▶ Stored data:
--- START ---

(** The theorem on the column [1, 2, 3, 4, 100]. *)
Lemma minmax_unit_interval_witness :
  unique_labels outlier_frame ∧ well_typed outlier_frame ∧
  ∃ df' self' c',
    scale_numeric_columns (H := sample_libraries) scaling_cleaner outlier_frame
    = Ok (df', self') ∧
    getitem df' "x" = Ok c' ∧
    Forall2 in_unit_interval (cells c') (int_cells [1; 2; 3; 4; 100]%Z).
Proof.
  assert (unique_labels outlier_frame) as Hnd.
  { apply (bool_decide_unpack _). vm_compute. exact I. }
  assert (well_typed outlier_frame) as Hty.
  { apply Forall_cons_2; [|apply Forall_nil_2]. intros _.
    unfold numbers_only. simpl. by repeat constructor. }
  split; [exact Hnd|]. split; [exact Hty|].
  destruct (minmax_unit_interval (H := sample_libraries) scaling_cleaner outlier_frame
              {| col_name := "x"; col_dtype := Int64;
                 cells := int_cells [1; 2; 3; 4; 100]%Z |}
              eq_refl eq_refl Hnd Hty) as (df' & self' & c' & Hrun & Hget & Hunit & _).
  - by left.
  - reflexivity.
  - unfold finite_numbers. simpl. repeat (apply Forall_cons_2; [right; by eexists|]).
    apply Forall_nil_2.
  - exists 1%Q, 100%Q. split; [by left|]. split; [|done].
    simpl. do 4 right. by left.
  - intros p q Hp Hq.
    assert (∀ r, Some (Num (Fin r)) ∈ int_cells [1; 2; 3; 4; 100]%Z →
                 (1 <= r)%Q ∧ (r <= 100)%Q) as Hrange.
    { intros r Hr. simpl in Hr. set_unfold.
      destruct Hr as [Hr|[Hr|[Hr|[Hr|[Hr|[]]]]]]; injection Hr as ->; by split. }
    destruct (Hrange p Hp), (Hrange q Hq). lra.
  - exists df', self', c'. by split.
Defined.

(** The tie of "b" and "a", met twice each, is broken for "a". *)
Lemma mode0_smallest_witness :
  ∃ s, Str "a" = Str s ∧ s ∈ ["b"; "a"; "b"; "a"] ∧
    (∀ t, t ∈ ["b"; "a"; "b"; "a"] →
       count_of (Str t) (map Str ["b"; "a"; "b"; "a"])
       ≤ count_of (Str s) (map Str ["b"; "a"; "b"; "a"]))%nat ∧
    (∀ t, t ∈ ["b"; "a"; "b"; "a"] →
       count_of (Str t) (map Str ["b"; "a"; "b"; "a"])
       = count_of (Str s) (map Str ["b"; "a"; "b"; "a"]) →
       String.leb s t = true).
Proof.
  apply (mode0_smallest ["b"; "a"; "b"; "a"]
           [Some (Str "b"); Some (Str "a"); Some (Str "b"); Some (Str "a")] (Str "a")).
  - reflexivity.
  - vm_compute. reflexivity.
Defined.

(** ** The summary of the log *)

Lemma append_cons (c : ascii) (s t : string) :
  (String c s ++ t = String c (s ++ t))%string.
Proof. reflexivity. Qed.

Lemma append_nil (t : string) : ("" ++ t = t)%string.
Proof. reflexivity. Qed.

Lemma append_assoc (s1 s2 s3 : string) : ((s1 ++ s2) ++ s3 = s1 ++ s2 ++ s3)%string.
Proof.
  induction s1 as [|c s1 IH]; [done|]. rewrite !append_cons. f_equal. exact IH.
Qed.

Lemma append_inj_l (s x y : string) : (s ++ x = s ++ y)%string → x = y.
Proof.
  induction s as [|c s IH]; [done|]. rewrite !append_cons. intros [= Heq]. by apply IH.
Qed.

Lemma append_empty_r (s : string) : (s ++ "" = s)%string.
Proof. induction s as [|c s IH]; [done|]. rewrite append_cons. f_equal. exact IH. Qed.

Lemma summary_unfold (actions : list string) (summary : string) :
  foldl (λ summary action, summary ++ "- " ++ action ++ newline)%string summary actions
  = (summary ++ summary_items actions)%string.
Proof.
  revert summary. induction actions as [|a l IH]; intros summary; cbn [foldl].
  - cbn [summary_items foldr]. by rewrite append_empty_r.
  - rewrite IH. cbn [summary_items foldr]. fold (summary_items l).
    by rewrite !append_assoc.
Qed.

Lemma split_newline (a b r1 r2 : string) :
  has_newline a = false → has_newline b = false →
  (a ++ newline ++ r1 = b ++ newline ++ r2)%string → a = b ∧ r1 = r2.
Proof.
  unfold newline. revert b. induction a as [|c a IH]; intros b Ha Hb Heq.
  - destruct b as [|c' b]; rewrite ?append_cons, ?append_nil in Heq.
    + by injection Heq.
    + injection Heq as <- _. simpl in Hb. done.
  - destruct b as [|c' b]; rewrite ?append_cons, ?append_nil in Heq.
    + injection Heq as -> _. simpl in Ha. done.
    + injection Heq as -> Heq. simpl in Ha, Hb.
      apply orb_false_iff in Ha as [_ Ha]. apply orb_false_iff in Hb as [_ Hb].
      destruct (IH b Ha Hb Heq) as [-> ->]. done.
Qed.

(** X24: the summary keeps the log: two logs whose entries hold no line
    feed and that have the same summary are equal.  An entry that holds a
    line feed, as a column name may, breaks this: the log of the one
    entry "a\n- b" and the log of the entries "a" and "b" have the same
    summary. *)
Theorem summary_determines_log (actions1 actions2 : list string) :
  Forall (λ a, has_newline a = false) actions1 →
  Forall (λ a, has_newline a = false) actions2 →
  generate_cleaning_summary actions1 = generate_cleaning_summary actions2 →
  actions1 = actions2 ∧
  generate_cleaning_summary [("a" ++ newline ++ "- b")%string]
  = generate_cleaning_summary ["a"; "b"].
Proof.
  intros H1 H2 Heq. split; [|reflexivity].
  unfold generate_cleaning_summary in Heq. cbn zeta in Heq.
  rewrite !summary_unfold in Heq. apply append_inj_l in Heq.
  revert actions2 H2 Heq. induction H1 as [|a l1 Ha _ IH]; intros l2 H2 Heq.
  - destruct l2 as [|b l2]; [done|].
    cbn [summary_items foldr] in Heq. rewrite !append_cons in Heq. discriminate Heq.
  - destruct H2 as [|b l2 Hb H2].
    { cbn [summary_items foldr] in Heq. rewrite !append_cons in Heq. discriminate Heq. }
    cbn [summary_items foldr] in Heq. fold (summary_items l1) in Heq.
    fold (summary_items l2) in Heq.
    apply (append_inj_l "- ") in Heq.
    destruct (split_newline a b _ _ Ha Hb Heq) as [-> Hrest].
    f_equal. by apply IH.
Qed.

(** The theorem on the log of a run that removed two rows and filled
    one column. *)
Lemma summary_determines_log_witness :
  Forall (λ a, has_newline a = false)
         ["Removed 2 duplicate rows"; "Handled missing values in 'n' with mean"] ∧
  ["Removed 2 duplicate rows"; "Handled missing values in 'n' with mean"]
  = ["Removed 2 duplicate rows"; "Handled missing values in 'n' with mean"] ∧
  generate_cleaning_summary [("a" ++ newline ++ "- b")%string]
  = generate_cleaning_summary ["a"; "b"].
Proof.
  assert (Forall (λ a, has_newline a = false)
            ["Removed 2 duplicate rows"; "Handled missing values in 'n' with mean"])
    as Hfree by (by repeat constructor).
  split; [exact Hfree|].
  exact (summary_determines_log _ _ Hfree Hfree eq_refl).
Defined.

(** ** The passes keep the configuration and extend the log *)

Lemma extends_refl (self : DataCleaner) : extends self self.
Proof. by repeat split. Qed.

Lemma extends_trans (s1 s2 s3 : DataCleaner) :
  extends s1 s2 → extends s2 s3 → extends s1 s3.
Proof.
  intros (? & ? & ? & ? & ? & ? & Hp1) (? & ? & ? & ? & ? & ? & Hp2).
  repeat split; try congruence. by etrans.
Qed.

Lemma extends_log (entry : string) (self : DataCleaner) : extends self (log entry self).
Proof. repeat split. simpl. by apply prefix_app_r. Qed.

Lemma extends_flag (col : string) (mask : list bool) (self : DataCleaner) :
  extends self (set_flag col mask self).
Proof. by repeat split. Qed.

Lemma bind_Ok_inv {A B} (r : result A) (k : A → result B) (b : B) :
  (r ≫= k) = Ok b → ∃ a, r = Ok a ∧ k a = Ok b.
Proof. destruct r as [a|e]; [by exists a|done]. Qed.

Lemma for_each_extends {A S} (body : A → S → result S) (engine : S → DataCleaner)
    (l : list A) (s s' : S) :
  (∀ x s1 s2, body x s1 = Ok s2 → extends (engine s1) (engine s2)) →
  for_each body l s = Ok s' → extends (engine s) (engine s').
Proof.
  intros Hstep. apply (for_each_preserves body (λ t, extends (engine s) (engine t))).
  - intros x s1 s2 _ H1 Hb. eapply extends_trans; [exact H1|by eapply Hstep].
  - apply extends_refl.
Qed.

Lemma handle_missing_column_extends (col : string)
    (s1 s2 : DataFrame * string * DataCleaner) :
  handle_missing_column col s1 = Ok s2 → extends s1.2 s2.2.
Proof.
  destruct s1 as [[df strategy] self]. unfold handle_missing_column.
  intros (c & _ & Hrun)%bind_Ok_inv.
  destruct (0 <? count_true (map isna (cells c)))%nat.
  - apply bind_Ok_inv in Hrun as (s & _ & Hrun).
    apply bind_Ok_inv in Hrun as (df1 & _ & [= <-]). apply extends_log.
  - injection Hrun as <-. apply extends_refl.
Qed.

Lemma fix_column_extends `{Libraries} (col : string) (s1 s2 : DataFrame * DataCleaner) :
  fix_column col s1 = Ok s2 → extends s1.2 s2.2.
Proof.
  destruct s1 as [df self]. unfold fix_column.
  intros (c & _ & [= <-])%bind_Ok_inv. apply extends_log.
Qed.

Lemma handle_outliers_extends (self : DataCleaner) (df : DataFrame) (col : string)
    (outliers : list bool) (lower_bound upper_bound : float)
    (s2 : DataFrame * DataCleaner) :
  _handle_outliers self df col outliers lower_bound upper_bound = Ok s2 →
  extends self s2.2.
Proof.
  unfold _handle_outliers. destruct (0 <? count_true outliers)%nat.
  2:{ intros [= <-]. apply extends_refl. }
  intros (st & Hst & Hrun)%bind_Ok_inv.
  apply bind_Ok_inv in Hrun as (_ & _ & [= <-]).
  destruct (String.eqb (outlier_action self) "cap").
  { apply bind_Ok_inv in Hst as (c & _ & Hst).
    apply bind_Ok_inv in Hst as (xs & _ & [= <-]). apply extends_log. }
  destruct (String.eqb (outlier_action self) "remove").
  { injection Hst as <-. apply extends_log. }
  destruct (String.eqb (outlier_action self) "flag").
  { injection Hst as <-. eapply extends_trans; [apply extends_flag|apply extends_log]. }
  injection Hst as <-. apply extends_refl.
Qed.

Lemma iqr_column_extends (col : string) (s1 s2 : DataFrame * DataCleaner) :
  iqr_column col s1 = Ok s2 → extends s1.2 s2.2.
Proof.
  destruct s1 as [df self]. unfold iqr_column.
  intros (c & _ & Hrun)%bind_Ok_inv. apply bind_Ok_inv in Hrun as (xs & _ & Hrun).
  by apply handle_outliers_extends in Hrun.
Qed.

Lemma isolation_column_extends (outliers : list bool) (col : string)
    (s1 s2 : DataFrame * DataCleaner) :
  isolation_column outliers col s1 = Ok s2 → extends s1.2 s2.2.
Proof.
  destruct s1 as [df self]. unfold isolation_column.
  destruct (negb (length outliers =? nrows df)%nat); [done|].
  intros (c & _ & Hrun)%bind_Ok_inv. apply bind_Ok_inv in Hrun as (xs & _ & Hrun).
  by apply handle_outliers_extends in Hrun.
Qed.

Lemma normalize_column_extends (col : string) (s1 s2 : DataFrame * DataCleaner) :
  normalize_column col s1 = Ok s2 → extends s1.2 s2.2.
Proof.
  destruct s1 as [df self]. unfold normalize_column.
  intros (c & _ & Hrun)%bind_Ok_inv. apply bind_Ok_inv in Hrun as (_ & _ & Hrun).
  destruct (fgt _ _); injection Hrun as <-; [apply extends_log|apply extends_refl].
Qed.

Lemma dedup_column_extends `{Libraries} (col : string) (s1 s2 : DataFrame * DataCleaner) :
  dedup_column col s1 = Ok s2 → extends s1.2 s2.2.
Proof.
  destruct s1 as [df self]. unfold dedup_column.
  intros (c & _ & Hrun)%bind_Ok_inv. cbn beta zeta in Hrun.
  destruct (length (unique_vals_of c) <? 2)%nat.
  { injection Hrun as <-. apply extends_refl. }
  apply bind_Ok_inv in Hrun as (m & _ & Hrun).
  destruct (negb (size m =? 0)%nat); injection Hrun as <-;
    [apply extends_log|apply extends_refl].
Qed.

Lemma drop_if_high_extends `{Libraries} (col : string) (s1 s2 : DataFrame * DataCleaner) :
  drop_if_high col s1 = Ok s2 → extends s1.2 s2.2.
Proof.
  destruct s1 as [df self]. unfold drop_if_high.
  intros (c & _ & Hrun)%bind_Ok_inv. cbn beta zeta in Hrun.
  destruct (fgt _ _); injection Hrun as <-; [apply extends_log|apply extends_refl].
Qed.

Lemma scale_column_extends `{Libraries} (col : string) (s1 s2 : DataFrame * DataCleaner) :
  scale_column col s1 = Ok s2 → extends s1.2 s2.2.
Proof.
  destruct s1 as [df self]. unfold scale_column.
  intros (st & Hst & Hrun)%bind_Ok_inv.
  apply bind_Ok_inv in Hrun as (_ & _ & [= <-]).
  destruct (String.eqb (scale_method self) "minmax").
  { apply bind_Ok_inv in Hst as (c & _ & Hst).
    apply bind_Ok_inv in Hst as (xs & _ & [= <-]). apply extends_log. }
  destruct (String.eqb (scale_method self) "standard").
  { apply bind_Ok_inv in Hst as (c & _ & Hst).
    apply bind_Ok_inv in Hst as (xs & _ & [= <-]). apply extends_log. }
  injection Hst as <-. apply extends_refl.
Qed.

--- END ---

▶ Work to be completed: Beginning at the top of the records above, transcribe each line exactly up to and including the line that holds "assert (well_typed outlier_frame) as Hty.".

▶ Task solution:
(** The theorem on the column [1, 2, 3, 4, 100]. *)
Lemma minmax_unit_interval_witness :
  unique_labels outlier_frame ∧ well_typed outlier_frame ∧
  ∃ df' self' c',
    scale_numeric_columns (H := sample_libraries) scaling_cleaner outlier_frame
    = Ok (df', self') ∧
    getitem df' "x" = Ok c' ∧
    Forall2 in_unit_interval (cells c') (int_cells [1; 2; 3; 4; 100]%Z).
Proof.
  assert (unique_labels outlier_frame) as Hnd.
  { apply (bool_decide_unpack _). vm_compute. exact I. }
  assert (well_typed outlier_frame) as Hty.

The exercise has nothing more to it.